Work instruction: What is needed here is an exact repetition of the records below, beginning at the line that has "forallb (allowed 5)" and stopping after the line that has "(let n := Nat.min".

Saved data entries
________________________

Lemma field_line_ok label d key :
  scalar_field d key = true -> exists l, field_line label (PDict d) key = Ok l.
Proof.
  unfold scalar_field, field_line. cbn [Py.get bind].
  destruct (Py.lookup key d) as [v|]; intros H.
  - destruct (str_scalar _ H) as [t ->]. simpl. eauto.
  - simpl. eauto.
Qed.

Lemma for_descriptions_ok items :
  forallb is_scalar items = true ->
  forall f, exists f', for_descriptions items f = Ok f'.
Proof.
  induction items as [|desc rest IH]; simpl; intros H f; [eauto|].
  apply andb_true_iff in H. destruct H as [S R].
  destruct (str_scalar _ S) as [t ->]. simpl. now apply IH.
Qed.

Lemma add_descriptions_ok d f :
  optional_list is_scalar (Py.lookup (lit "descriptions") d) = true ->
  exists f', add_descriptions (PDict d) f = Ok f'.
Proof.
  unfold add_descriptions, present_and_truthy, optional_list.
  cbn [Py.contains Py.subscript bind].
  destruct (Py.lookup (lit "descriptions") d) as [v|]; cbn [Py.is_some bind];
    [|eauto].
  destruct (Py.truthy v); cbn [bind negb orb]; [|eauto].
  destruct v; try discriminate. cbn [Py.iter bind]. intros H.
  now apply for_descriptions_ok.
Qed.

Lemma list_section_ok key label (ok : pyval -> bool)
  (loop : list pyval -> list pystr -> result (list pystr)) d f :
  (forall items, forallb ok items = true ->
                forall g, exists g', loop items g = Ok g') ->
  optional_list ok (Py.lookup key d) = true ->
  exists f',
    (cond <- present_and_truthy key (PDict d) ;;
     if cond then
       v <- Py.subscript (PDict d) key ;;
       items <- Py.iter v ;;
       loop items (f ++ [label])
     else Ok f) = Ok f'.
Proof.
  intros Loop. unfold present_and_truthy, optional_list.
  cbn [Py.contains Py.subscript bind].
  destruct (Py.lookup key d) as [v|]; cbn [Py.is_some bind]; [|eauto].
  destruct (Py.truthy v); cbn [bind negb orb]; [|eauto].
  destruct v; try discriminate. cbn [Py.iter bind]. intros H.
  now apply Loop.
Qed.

________________________

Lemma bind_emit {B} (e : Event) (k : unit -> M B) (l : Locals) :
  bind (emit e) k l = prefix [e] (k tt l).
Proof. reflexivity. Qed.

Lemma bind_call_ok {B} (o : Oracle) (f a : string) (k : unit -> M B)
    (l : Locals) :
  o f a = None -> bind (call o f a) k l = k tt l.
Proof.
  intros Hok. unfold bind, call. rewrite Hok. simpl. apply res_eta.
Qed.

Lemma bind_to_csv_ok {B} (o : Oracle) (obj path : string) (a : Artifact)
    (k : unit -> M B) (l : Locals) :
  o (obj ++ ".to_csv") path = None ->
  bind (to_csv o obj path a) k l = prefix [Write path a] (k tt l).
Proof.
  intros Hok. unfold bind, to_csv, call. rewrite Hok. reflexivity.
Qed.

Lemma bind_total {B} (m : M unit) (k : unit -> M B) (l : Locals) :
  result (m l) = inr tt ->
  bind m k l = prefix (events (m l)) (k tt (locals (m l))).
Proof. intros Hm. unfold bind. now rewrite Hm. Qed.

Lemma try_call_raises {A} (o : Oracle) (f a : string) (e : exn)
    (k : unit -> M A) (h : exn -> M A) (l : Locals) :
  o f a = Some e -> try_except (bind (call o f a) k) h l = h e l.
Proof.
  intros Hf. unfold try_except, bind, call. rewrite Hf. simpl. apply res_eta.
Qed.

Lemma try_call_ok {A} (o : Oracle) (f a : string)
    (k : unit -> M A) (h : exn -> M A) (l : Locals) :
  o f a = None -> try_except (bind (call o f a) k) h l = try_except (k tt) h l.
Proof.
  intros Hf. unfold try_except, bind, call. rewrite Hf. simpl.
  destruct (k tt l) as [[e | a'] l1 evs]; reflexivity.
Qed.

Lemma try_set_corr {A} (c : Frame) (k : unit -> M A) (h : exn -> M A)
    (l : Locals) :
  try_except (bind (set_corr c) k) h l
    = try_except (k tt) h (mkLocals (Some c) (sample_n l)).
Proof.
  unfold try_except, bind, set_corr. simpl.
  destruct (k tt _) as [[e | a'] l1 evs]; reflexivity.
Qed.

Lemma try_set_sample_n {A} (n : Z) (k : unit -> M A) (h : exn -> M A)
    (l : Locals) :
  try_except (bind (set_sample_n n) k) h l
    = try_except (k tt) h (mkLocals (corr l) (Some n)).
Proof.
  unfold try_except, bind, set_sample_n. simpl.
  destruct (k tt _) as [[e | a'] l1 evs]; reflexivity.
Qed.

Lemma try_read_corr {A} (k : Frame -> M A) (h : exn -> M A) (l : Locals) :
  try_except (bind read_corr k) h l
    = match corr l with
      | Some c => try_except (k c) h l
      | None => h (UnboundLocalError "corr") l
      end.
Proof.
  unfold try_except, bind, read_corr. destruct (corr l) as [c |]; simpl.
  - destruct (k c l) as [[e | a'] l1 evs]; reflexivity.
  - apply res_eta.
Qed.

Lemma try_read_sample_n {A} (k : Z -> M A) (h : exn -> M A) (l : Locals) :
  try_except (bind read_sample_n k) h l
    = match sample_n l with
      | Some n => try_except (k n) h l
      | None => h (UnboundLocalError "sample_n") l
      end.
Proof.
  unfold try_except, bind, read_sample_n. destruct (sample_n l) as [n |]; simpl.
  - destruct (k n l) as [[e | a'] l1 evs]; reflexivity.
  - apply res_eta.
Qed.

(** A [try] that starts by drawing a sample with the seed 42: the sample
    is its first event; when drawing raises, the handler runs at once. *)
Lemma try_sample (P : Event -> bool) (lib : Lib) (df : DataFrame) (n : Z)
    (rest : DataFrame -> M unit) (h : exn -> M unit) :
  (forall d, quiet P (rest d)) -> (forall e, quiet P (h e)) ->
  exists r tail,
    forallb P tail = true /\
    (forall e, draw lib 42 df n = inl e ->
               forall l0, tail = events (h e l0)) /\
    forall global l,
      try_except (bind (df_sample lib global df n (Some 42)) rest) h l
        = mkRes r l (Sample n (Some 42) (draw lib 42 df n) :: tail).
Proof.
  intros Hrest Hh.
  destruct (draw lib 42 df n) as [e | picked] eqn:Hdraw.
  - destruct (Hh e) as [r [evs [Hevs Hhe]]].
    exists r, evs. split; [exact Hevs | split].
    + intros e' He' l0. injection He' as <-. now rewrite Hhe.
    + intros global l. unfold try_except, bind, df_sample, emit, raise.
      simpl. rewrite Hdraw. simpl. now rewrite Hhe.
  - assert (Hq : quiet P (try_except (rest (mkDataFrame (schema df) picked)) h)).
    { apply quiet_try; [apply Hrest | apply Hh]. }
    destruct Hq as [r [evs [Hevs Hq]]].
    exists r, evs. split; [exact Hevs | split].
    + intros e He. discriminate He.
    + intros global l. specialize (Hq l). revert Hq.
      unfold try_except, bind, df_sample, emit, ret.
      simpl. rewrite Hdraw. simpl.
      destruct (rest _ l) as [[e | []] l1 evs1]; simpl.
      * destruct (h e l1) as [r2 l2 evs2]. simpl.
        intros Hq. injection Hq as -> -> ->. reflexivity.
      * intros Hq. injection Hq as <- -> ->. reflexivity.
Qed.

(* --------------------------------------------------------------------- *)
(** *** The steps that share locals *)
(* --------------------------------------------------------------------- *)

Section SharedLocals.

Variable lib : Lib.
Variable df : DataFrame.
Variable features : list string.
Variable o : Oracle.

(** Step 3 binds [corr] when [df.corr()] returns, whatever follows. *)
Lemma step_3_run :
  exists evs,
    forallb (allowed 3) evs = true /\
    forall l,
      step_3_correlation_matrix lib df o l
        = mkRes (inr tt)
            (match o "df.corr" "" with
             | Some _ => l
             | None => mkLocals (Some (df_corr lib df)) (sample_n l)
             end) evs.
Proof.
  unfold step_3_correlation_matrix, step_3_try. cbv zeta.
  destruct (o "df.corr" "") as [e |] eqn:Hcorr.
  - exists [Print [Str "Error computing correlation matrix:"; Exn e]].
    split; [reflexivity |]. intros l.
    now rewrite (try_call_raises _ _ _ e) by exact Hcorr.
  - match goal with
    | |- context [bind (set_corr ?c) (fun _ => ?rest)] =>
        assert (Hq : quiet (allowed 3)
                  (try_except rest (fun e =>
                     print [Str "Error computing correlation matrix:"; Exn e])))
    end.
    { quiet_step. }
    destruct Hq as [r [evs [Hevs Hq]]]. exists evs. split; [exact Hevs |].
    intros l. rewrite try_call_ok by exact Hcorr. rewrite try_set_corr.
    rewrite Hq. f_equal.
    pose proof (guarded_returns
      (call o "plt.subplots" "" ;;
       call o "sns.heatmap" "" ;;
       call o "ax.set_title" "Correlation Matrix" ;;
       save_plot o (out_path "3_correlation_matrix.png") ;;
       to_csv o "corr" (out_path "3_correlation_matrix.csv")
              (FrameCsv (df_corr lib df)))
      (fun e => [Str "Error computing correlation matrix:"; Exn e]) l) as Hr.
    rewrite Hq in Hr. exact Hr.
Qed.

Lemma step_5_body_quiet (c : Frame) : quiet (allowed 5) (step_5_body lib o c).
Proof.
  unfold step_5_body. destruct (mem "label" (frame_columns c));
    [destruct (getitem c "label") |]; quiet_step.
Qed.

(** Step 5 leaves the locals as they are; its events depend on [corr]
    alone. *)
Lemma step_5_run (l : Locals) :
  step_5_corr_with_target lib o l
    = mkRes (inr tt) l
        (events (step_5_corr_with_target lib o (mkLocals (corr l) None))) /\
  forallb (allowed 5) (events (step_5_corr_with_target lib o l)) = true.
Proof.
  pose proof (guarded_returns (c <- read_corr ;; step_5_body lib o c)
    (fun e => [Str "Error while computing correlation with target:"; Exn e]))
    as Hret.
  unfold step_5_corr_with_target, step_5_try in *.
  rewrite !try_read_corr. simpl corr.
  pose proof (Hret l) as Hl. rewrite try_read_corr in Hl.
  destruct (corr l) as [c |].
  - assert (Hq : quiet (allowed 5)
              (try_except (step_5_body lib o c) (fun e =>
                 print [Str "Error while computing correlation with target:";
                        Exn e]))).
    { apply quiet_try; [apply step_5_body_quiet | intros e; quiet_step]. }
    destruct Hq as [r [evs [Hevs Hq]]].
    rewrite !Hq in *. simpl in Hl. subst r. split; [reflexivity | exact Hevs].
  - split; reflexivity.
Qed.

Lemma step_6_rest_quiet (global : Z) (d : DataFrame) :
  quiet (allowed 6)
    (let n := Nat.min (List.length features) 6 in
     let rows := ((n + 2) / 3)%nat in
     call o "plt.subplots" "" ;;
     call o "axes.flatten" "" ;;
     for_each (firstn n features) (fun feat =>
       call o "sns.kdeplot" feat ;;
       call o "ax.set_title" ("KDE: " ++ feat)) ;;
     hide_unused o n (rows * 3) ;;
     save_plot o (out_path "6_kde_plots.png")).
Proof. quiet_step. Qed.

________________________

Answer section:
  forallb (allowed 5) (events (step_5_corr_with_target lib o l)) = true.
Proof.
  pose proof (guarded_returns (c <- read_corr ;; step_5_body lib o c)
    (fun e => [Str "Error while computing correlation with target:"; Exn e]))
    as Hret.
  unfold step_5_corr_with_target, step_5_try in *.
  rewrite !try_read_corr. simpl corr.
  pose proof (Hret l) as Hl. rewrite try_read_corr in Hl.
  destruct (corr l) as [c |].
  - assert (Hq : quiet (allowed 5)
              (try_except (step_5_body lib o c) (fun e =>
                 print [Str "Error while computing correlation with target:";
                        Exn e]))).
    { apply quiet_try; [apply step_5_body_quiet | intros e; quiet_step]. }
    destruct Hq as [r [evs [Hevs Hq]]].
    rewrite !Hq in *. simpl in Hl. subst r. split; [reflexivity | exact Hevs].
  - split; reflexivity.
Qed.

Lemma step_6_rest_quiet (global : Z) (d : DataFrame) :
  quiet (allowed 6)
    (let n := Nat.min (List.length features) 6 in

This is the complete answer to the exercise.